What is required: Across the listing below, how many lines hold "OscStatusDecoder"? Reply with the number by itself.

Data for this exercise:
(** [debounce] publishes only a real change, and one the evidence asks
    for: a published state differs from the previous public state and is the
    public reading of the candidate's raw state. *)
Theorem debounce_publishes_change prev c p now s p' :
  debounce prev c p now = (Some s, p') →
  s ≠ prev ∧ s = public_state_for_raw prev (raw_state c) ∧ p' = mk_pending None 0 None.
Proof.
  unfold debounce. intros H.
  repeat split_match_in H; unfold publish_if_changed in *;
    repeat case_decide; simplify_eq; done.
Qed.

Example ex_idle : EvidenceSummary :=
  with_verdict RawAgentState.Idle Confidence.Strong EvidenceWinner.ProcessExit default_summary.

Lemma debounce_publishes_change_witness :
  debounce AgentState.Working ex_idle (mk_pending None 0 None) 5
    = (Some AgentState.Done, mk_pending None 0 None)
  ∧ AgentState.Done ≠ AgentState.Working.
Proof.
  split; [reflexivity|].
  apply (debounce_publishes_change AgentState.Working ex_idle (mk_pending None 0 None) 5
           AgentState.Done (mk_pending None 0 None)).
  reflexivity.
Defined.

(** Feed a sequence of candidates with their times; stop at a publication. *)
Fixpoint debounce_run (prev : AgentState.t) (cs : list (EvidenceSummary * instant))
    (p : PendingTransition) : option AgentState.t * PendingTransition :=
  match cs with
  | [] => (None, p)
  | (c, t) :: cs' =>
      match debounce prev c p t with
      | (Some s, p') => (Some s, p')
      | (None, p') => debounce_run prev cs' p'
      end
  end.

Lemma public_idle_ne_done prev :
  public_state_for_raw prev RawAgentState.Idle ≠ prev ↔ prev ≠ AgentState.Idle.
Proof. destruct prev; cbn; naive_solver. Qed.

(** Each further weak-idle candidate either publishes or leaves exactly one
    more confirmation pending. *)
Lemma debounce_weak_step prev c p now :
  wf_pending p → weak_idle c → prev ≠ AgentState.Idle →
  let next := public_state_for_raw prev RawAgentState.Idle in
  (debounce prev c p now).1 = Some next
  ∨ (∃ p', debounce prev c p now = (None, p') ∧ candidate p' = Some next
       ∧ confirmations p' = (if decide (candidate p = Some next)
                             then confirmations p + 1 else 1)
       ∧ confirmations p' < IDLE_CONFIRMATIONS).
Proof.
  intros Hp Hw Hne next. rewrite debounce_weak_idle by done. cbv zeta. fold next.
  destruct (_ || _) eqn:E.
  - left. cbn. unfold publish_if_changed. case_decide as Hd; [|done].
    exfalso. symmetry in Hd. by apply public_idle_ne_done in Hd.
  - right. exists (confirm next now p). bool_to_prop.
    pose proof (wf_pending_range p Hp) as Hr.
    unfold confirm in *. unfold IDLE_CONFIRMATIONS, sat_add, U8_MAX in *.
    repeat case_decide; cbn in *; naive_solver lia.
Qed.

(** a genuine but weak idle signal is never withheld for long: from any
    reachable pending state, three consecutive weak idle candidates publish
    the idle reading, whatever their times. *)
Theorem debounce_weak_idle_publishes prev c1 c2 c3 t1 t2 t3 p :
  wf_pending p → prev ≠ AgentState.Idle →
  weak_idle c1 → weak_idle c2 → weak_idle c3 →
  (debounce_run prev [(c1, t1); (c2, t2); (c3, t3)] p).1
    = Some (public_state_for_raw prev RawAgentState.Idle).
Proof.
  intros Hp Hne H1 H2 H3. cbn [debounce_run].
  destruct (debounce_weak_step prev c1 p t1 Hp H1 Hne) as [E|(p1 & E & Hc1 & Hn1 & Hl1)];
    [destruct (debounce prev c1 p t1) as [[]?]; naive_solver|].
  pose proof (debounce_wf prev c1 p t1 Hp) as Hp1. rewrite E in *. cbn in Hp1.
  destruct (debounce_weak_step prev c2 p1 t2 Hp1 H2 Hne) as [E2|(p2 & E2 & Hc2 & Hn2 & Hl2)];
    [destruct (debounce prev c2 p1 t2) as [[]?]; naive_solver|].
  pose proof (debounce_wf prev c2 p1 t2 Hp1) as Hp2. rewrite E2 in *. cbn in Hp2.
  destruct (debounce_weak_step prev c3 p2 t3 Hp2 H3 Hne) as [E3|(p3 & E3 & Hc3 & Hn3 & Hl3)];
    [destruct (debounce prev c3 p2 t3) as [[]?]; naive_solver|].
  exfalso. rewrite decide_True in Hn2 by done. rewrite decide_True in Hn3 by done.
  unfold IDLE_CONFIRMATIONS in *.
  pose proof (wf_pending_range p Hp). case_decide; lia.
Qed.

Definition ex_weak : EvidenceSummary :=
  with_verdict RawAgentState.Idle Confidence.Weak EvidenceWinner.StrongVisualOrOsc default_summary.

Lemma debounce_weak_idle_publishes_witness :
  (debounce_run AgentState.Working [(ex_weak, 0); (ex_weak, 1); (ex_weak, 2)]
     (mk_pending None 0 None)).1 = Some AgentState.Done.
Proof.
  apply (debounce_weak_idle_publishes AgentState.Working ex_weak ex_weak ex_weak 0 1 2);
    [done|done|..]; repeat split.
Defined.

---

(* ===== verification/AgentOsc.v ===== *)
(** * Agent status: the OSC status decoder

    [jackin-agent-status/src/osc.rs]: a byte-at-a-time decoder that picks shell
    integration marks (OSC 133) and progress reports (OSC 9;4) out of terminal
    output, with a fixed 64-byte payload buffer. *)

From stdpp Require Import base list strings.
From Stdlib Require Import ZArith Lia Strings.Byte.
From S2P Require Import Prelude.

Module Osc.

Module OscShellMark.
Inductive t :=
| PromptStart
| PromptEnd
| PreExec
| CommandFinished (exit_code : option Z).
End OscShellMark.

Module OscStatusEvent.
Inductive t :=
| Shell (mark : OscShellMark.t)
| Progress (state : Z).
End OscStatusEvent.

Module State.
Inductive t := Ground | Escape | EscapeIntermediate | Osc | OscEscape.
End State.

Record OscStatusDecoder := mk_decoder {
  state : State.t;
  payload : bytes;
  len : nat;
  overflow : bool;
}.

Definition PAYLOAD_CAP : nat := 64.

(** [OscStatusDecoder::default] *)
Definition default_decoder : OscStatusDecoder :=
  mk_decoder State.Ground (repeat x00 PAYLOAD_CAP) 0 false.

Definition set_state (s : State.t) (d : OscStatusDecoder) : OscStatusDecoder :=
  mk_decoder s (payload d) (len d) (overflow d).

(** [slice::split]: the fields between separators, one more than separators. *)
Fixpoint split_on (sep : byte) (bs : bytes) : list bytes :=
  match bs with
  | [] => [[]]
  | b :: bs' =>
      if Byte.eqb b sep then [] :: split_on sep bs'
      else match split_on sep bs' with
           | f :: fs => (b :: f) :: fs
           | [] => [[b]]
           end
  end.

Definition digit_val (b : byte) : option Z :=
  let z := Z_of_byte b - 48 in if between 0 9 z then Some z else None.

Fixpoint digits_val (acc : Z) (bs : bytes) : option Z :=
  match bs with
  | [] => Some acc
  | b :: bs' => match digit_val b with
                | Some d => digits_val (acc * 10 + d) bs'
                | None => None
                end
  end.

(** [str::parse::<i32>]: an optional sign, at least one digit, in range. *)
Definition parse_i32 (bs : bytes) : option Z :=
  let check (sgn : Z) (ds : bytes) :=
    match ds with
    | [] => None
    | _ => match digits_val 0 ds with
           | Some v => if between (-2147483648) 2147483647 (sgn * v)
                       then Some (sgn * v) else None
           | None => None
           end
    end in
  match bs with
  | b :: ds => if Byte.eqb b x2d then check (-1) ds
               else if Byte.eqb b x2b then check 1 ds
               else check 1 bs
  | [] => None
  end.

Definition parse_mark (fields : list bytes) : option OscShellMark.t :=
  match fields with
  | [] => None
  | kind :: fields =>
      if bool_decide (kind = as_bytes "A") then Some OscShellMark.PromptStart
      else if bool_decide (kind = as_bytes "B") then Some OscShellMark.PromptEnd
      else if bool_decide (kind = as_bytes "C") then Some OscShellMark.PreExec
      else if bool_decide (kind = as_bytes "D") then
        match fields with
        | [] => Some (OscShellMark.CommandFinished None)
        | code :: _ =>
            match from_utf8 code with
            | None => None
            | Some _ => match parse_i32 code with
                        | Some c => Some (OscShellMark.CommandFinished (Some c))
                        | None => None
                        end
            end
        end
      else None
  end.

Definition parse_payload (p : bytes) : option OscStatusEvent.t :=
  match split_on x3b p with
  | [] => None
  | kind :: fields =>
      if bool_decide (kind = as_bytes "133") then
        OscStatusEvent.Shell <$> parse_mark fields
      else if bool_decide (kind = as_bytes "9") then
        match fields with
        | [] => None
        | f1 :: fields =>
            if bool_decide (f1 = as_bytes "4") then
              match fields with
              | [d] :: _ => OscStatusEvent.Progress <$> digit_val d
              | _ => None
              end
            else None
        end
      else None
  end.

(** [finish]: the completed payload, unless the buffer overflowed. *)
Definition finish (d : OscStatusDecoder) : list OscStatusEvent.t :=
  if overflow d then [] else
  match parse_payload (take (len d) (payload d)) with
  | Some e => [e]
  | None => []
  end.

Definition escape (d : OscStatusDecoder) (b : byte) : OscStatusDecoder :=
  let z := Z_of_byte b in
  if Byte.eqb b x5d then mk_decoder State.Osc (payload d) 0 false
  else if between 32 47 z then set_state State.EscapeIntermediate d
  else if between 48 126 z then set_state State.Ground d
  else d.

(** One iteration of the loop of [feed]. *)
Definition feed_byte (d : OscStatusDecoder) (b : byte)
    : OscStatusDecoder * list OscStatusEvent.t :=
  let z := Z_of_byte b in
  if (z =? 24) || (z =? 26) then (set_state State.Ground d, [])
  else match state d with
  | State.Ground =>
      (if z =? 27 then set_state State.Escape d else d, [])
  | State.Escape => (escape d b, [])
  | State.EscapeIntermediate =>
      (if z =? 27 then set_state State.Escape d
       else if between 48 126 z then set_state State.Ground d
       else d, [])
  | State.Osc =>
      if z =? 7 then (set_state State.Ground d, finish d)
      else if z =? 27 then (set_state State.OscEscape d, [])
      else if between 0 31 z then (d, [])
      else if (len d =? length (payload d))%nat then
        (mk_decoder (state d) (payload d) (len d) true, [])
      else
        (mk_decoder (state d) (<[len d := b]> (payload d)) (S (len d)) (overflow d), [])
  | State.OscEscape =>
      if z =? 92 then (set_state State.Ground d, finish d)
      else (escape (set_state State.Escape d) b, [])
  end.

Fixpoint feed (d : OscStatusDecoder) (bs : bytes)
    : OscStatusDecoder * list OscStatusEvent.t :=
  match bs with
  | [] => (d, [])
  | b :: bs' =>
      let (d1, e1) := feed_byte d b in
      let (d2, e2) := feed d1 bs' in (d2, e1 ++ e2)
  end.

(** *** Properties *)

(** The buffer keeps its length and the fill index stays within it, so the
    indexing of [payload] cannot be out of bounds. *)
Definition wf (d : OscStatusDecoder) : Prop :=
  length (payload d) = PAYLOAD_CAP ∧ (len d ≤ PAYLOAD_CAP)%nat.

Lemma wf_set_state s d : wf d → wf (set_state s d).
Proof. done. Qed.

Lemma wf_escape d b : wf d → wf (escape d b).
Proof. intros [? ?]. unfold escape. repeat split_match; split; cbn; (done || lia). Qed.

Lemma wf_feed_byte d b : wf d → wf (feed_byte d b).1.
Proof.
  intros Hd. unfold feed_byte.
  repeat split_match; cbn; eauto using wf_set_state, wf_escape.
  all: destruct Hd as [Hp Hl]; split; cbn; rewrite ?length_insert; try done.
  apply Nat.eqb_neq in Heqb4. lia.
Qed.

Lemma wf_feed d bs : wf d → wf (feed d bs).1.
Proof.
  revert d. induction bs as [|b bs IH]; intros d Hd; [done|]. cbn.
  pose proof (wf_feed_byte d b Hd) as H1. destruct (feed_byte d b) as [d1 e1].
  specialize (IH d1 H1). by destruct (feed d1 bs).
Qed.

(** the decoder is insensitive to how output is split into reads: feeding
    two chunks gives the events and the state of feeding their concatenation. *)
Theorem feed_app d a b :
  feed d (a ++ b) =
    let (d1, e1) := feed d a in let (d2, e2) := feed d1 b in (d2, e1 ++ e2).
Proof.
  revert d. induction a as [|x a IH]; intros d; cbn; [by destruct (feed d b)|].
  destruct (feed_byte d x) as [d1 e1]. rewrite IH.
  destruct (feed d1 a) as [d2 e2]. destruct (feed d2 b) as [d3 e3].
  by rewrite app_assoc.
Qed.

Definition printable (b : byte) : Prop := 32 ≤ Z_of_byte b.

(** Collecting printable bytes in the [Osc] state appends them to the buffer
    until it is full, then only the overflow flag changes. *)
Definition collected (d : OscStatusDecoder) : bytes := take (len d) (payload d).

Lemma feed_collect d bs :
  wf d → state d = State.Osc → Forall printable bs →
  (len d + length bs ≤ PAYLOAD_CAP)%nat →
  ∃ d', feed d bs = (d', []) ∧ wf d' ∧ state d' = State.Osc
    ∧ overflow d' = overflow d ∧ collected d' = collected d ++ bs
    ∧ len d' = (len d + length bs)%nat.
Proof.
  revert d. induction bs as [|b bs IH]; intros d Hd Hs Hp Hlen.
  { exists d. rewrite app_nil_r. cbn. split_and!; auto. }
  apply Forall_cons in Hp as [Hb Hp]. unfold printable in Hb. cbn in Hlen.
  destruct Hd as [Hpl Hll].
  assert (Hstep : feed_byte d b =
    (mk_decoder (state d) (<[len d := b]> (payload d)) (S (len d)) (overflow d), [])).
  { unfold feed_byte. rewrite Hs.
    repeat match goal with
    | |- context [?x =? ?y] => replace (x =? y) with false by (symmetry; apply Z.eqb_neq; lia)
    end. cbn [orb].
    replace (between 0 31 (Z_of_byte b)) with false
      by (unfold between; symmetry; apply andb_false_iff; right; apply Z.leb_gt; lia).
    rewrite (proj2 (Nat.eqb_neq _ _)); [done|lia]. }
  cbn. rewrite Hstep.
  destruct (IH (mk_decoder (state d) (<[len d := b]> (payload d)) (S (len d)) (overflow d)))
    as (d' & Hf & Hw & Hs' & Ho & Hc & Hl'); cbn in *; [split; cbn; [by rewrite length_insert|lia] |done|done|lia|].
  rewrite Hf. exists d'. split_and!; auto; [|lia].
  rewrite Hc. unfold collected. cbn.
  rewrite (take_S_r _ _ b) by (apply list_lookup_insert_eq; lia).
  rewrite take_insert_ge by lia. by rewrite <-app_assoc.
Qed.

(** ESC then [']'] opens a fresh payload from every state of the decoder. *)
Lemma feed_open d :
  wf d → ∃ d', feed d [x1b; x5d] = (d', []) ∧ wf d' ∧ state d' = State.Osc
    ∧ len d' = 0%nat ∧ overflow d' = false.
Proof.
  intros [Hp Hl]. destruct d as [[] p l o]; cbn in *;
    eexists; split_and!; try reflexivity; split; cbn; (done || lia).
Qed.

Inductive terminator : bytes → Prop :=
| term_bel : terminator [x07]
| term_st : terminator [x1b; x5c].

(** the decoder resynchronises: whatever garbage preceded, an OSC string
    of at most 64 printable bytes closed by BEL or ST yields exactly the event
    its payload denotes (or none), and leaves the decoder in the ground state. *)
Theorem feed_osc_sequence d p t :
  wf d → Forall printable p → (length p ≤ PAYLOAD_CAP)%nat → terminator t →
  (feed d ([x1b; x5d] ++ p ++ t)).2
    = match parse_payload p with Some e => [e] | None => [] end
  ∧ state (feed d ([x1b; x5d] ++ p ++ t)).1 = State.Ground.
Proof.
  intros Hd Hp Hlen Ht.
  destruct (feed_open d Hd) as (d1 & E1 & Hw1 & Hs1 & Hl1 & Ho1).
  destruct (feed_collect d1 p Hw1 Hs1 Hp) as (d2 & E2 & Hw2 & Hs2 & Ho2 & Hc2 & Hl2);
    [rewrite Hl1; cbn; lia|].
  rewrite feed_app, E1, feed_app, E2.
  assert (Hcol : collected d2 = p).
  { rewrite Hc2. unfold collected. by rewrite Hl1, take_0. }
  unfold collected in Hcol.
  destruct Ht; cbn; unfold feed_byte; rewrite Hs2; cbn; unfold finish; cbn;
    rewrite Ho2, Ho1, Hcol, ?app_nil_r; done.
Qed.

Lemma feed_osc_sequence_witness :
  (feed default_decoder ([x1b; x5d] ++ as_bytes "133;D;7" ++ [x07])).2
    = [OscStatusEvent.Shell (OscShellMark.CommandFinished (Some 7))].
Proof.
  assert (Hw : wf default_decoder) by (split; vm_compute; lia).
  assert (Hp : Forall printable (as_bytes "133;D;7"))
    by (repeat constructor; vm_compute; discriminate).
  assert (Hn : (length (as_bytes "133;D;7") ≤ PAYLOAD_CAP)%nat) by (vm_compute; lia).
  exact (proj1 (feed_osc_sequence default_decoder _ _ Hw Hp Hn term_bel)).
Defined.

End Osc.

Your response: 12